Inspired by Sir Arthur Conan Doyle's Sherlock Holmes and Dr. John Watson, Edgar Award–finalist Lyndsay Faye has masterfully woven these quintessential characters into her own works of fiction—from her acclaimed debut novel, Dust and Shadow, to a series of short stories for the Strand Magazine, whose predecessor published the first Sherlock Holmes story in 1892.
The best of Faye's Sherlockian tales, including two new works, are brought together in a collection that spans the character's career, from self-taught upstart to lauded detective, both before and after he faked his own death over a Swiss waterfall in 1894. In "The Lowther Park Mystery," the unsociable Holmes is forced to attend a garden party at the request of his politician brother and improvises a bit of theater to foil a conspiracy against the government. "The Adventure of the Thames Tunnel" brings Holmes's attention to the murder of a jewel thief in the middle of an underground railway passage.
With Holmes and Watson encountering all manner of ungrateful relatives, phony psychologists, wronged wives, outright villains, and even a peculiar species of deadly red leech, The Whole Art of Detection is a must-read for any fan of historical crime fiction.
"If Lyndsay Faye's byline weren't on the cover, readers might deduce that the Sherlock Holmes mysteries in The Whole Art of Detection actually came from Sir Arthur Conan Doyle." —David Martindale, Fort Worth Star-Telegram
Readers also enjoyed
Lyndsay Faye
Lyndsay Faye moved to Manhattan in 2005 to audition for theatre work; she found her days more open when the powers that be elected to knock her day-job restaurant down with bulldozers.
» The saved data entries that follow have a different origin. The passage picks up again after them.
(** * ZHA binary sensors (homeassistant/components/zha/binary_sensor.py)

    A shallow embedding of the binary-sensor platform of the Zigbee Home
    Automation integration: the raw attribute values held in a cluster
    cache, the state parsers, the zone-type table, the entity classes
    with their match rules, and the entity's state query and update
    callback. *)

From Stdlib Require Import ZArith String List Bool Lia.
From stdpp Require Import base option gmap strings list fin_maps.

Open Scope Z_scope.
Open Scope string_scope.
Open Scope list_scope.

(** ** Python values and exceptions *)

(** The values that travel through this module: what a cluster cache
    holds for an attribute, what a device reports as its model, and the
    arguments of the update callback. *)
Inductive PyVal : Type :=
| PyNone
| PyBool (b : bool)
| PyInt (z : Z)
| PyStr (s : string).

Inductive PyExc : Type :=
| TypeError
| AttributeError
| IndexError.

(** A computation either returns a value or raises. *)
Inductive res (A : Type) : Type :=
| Ok (a : A)
| Raise (e : PyExc).
Arguments Ok {A} a.
Arguments Raise {A} e.

Definition bind {A B : Type} (m : res A) (k : A -> res B) : res B :=
  match m with
  | Ok a => k a
  | Raise e => Raise e
  end.

Declare Scope py_scope.
Delimit Scope py_scope with py.
Notation "x <~ m ;; k" := (bind m (fun x => k))
  (at level 100, m at next level, right associativity) : py_scope.
Open Scope py_scope.

Module Py.

(** [x is None] *)
Definition is_None (v : PyVal) : bool :=
  match v with
  | PyNone => true
  | _ => false
  end.

(** [isinstance(x, str)] *)
Definition isinstance_str (v : PyVal) : bool :=
  match v with
  | PyStr _ => true
  | _ => false
  end.

(** The builtin [bool(x)]: [None], [False], [0] and the empty string
    are falsy, every other value is truthy. *)
Definition truthy (v : PyVal) : bool :=
  match v with
  | PyNone => false
  | PyBool b => b
  | PyInt z => negb (Z.eqb z 0)
  | PyStr s => negb (String.eqb s "")
  end.

(** The integer a [bool] or [int] operand stands for in arithmetic. *)
Definition as_int (v : PyVal) : option Z :=
  match v with
  | PyBool b => Some (Z.b2z b)
  | PyInt z => Some z
  | _ => None
  end.

(** [a & b]: bitwise and on integers (two's complement, unbounded);
    two [bool]s give a [bool]; anything else is a [TypeError]. *)
Definition and_ (a b : PyVal) : res PyVal :=
  match a, b with
  | PyBool x, PyBool y => Ok (PyBool (x && y))
  | _, _ =>
      match as_int a, as_int b with
      | Some x, Some y => Ok (PyInt (Z.land x y))
      | _, _ => Raise TypeError
      end
  end.

(** [s.find(sub)] on strings: the lowest index at which [sub] occurs in
    [s], or [-1]. *)
Fixpoint find_from (sub s : string) (i : Z) : Z :=
  if String.prefix sub s then i
  else match s with
       | EmptyString => -1
       | String _ s' => find_from sub s' (i + 1)
       end.

(** [x.find(sub)]: only [str] has the method among the values here. *)
Definition find (x : PyVal) (sub : string) : res PyVal :=
  match x with
  | PyStr s => Ok (PyInt (find_from sub s 0))
  | _ => Raise AttributeError
  end.

(** [a != b] between integers. *)
Definition ne_int (a : PyVal) (n : Z) : PyVal :=
  match as_int a with
  | Some x => PyBool (negb (Z.eqb x n))
  | None => PyBool true
  end.

(** [a and b]: [b] is evaluated only when [a] is truthy; the result is
    the operand that decided. *)
Definition and_then (a : res PyVal) (b : unit -> res PyVal) : res PyVal :=
  x <~ a ;;
  if truthy x then b tt else Ok x.

(** [seq[0]] *)
Definition first {A : Type} (l : list A) : res A :=
  match l with
  | [] => Raise IndexError
  | x :: _ => Ok x
  end.

End Py.

(** ** Host-platform enumerations *)

(** The members of [BinarySensorDeviceClass] this module refers to. *)
Inductive BinarySensorDeviceClass : Type :=
| MOTION | OPENING | SMOKE | MOISTURE | GAS | VIBRATION
| MOVING | OCCUPANCY | LOCK | PROBLEM | PLUG | WINDOW.

Inductive EntityCategory : Type :=
| CONFIG
| DIAGNOSTIC.

(** ** Zone-type table *)

(** Zigbee Cluster Library Zone Type to Home Assistant device class. *)
Definition CLASS_MAPPING_items : list (Z * BinarySensorDeviceClass) :=
  [ (0x000D, MOTION);
    (0x0015, OPENING);
    (0x0028, SMOKE);
    (0x002A, MOISTURE);
    (0x002B, GAS);
    (0x002D, VIBRATION) ].

Definition CLASS_MAPPING : gmap Z BinarySensorDeviceClass :=
  list_to_map CLASS_MAPPING_items.

(** [d.get(key)] on a dict with integer keys.  A [bool] key hashes and
    compares as the integer it stands for; [None] and strings equal no
    integer key. *)
Definition dict_get {V : Type} (d : gmap Z V) (key : PyVal) : option V :=
  Py.as_int key ≫= (d !!.).

(** ** Entity classes *)

Inductive EntityClass : Type :=
| BinarySensor
| Accelerometer
| Occupancy
| Opening
| BinaryInput
| Motion
| IASZone
| FrostLock
| ReplaceFilter
| AqaraPetFeederErrorDetected
| XiaomiPlugConsumerConnected
| AqaraThermostatWindowOpen
| AqaraThermostatValveAlarm
| AqaraThermostatCalibrated
| AqaraThermostatExternalSensor
| AqaraLinkageAlarmState.

Definition SENSOR_ATTR (c : EntityClass) : option string :=
  match c with
  | BinarySensor => None
  | Accelerometer => Some "acceleration"
  | Occupancy => Some "occupancy"
  | Opening => Some "on_off"
  | BinaryInput => Some "present_value"
  | Motion => Some "on_off"
  | IASZone => Some "zone_status"
  | FrostLock => Some "frost_lock"
  | ReplaceFilter => Some "replace_filter"
  | AqaraPetFeederErrorDetected => Some "error_detected"
  | XiaomiPlugConsumerConnected => Some "consumer_connected"
  | AqaraThermostatWindowOpen => Some "window_open"
  | AqaraThermostatValveAlarm => Some "valve_alarm"
  | AqaraThermostatCalibrated => Some "calibrated"
  | AqaraThermostatExternalSensor => Some "sensor"
  | AqaraLinkageAlarmState => Some "linkage_alarm_state"
  end.

Definition _attr_device_class (c : EntityClass) : option BinarySensorDeviceClass :=
  match c with
  | Accelerometer => Some MOVING
  | Occupancy => Some OCCUPANCY
  | Opening => Some OPENING
  | Motion => Some MOTION
  | FrostLock => Some LOCK
  | ReplaceFilter => Some PROBLEM
  | AqaraPetFeederErrorDetected => Some PROBLEM
  | XiaomiPlugConsumerConnected => Some PLUG
  | AqaraThermostatWindowOpen => Some WINDOW
  | AqaraThermostatValveAlarm => Some PROBLEM
  | AqaraLinkageAlarmState => Some SMOKE
  | BinarySensor | BinaryInput | IASZone
  | AqaraThermostatCalibrated | AqaraThermostatExternalSensor => None
  end.

Definition _attr_entity_category (c : EntityClass) : option EntityCategory :=
  match c with
  | AqaraThermostatCalibrated => Some DIAGNOSTIC
  | AqaraThermostatExternalSensor => Some DIAGNOSTIC
  | _ => None
  end.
Her first novel Dust and Shadow: an Account of the Ripper Killings by Dr. John H Watson is a tribute to the aloof genius and his good-hearted friend whose exploits she has loved since childhood. Faye's love of her adopted city led her to research the origins of the New York City Police Department, the inception of which exactly coincided with the start of the Irish Potato Famine. The Gods of Gotham, Seven for a Secret, and The Fatal Flame follow ex-bartender Timothy Wilde as he navigates the rapids of his violently turbulent city, his no less chaotic elder brother Valentine Wilde, and the perils of learning police work in a riotous and racially divided political landscape. The first book of the trilogy was nominated for an Edgar Award for Best Novel and has been published in 14 languages. Her lasting affection for Jane Eyre led her to re-imagine the heroine as a gutsy, heroic serial killer in Jane Steele.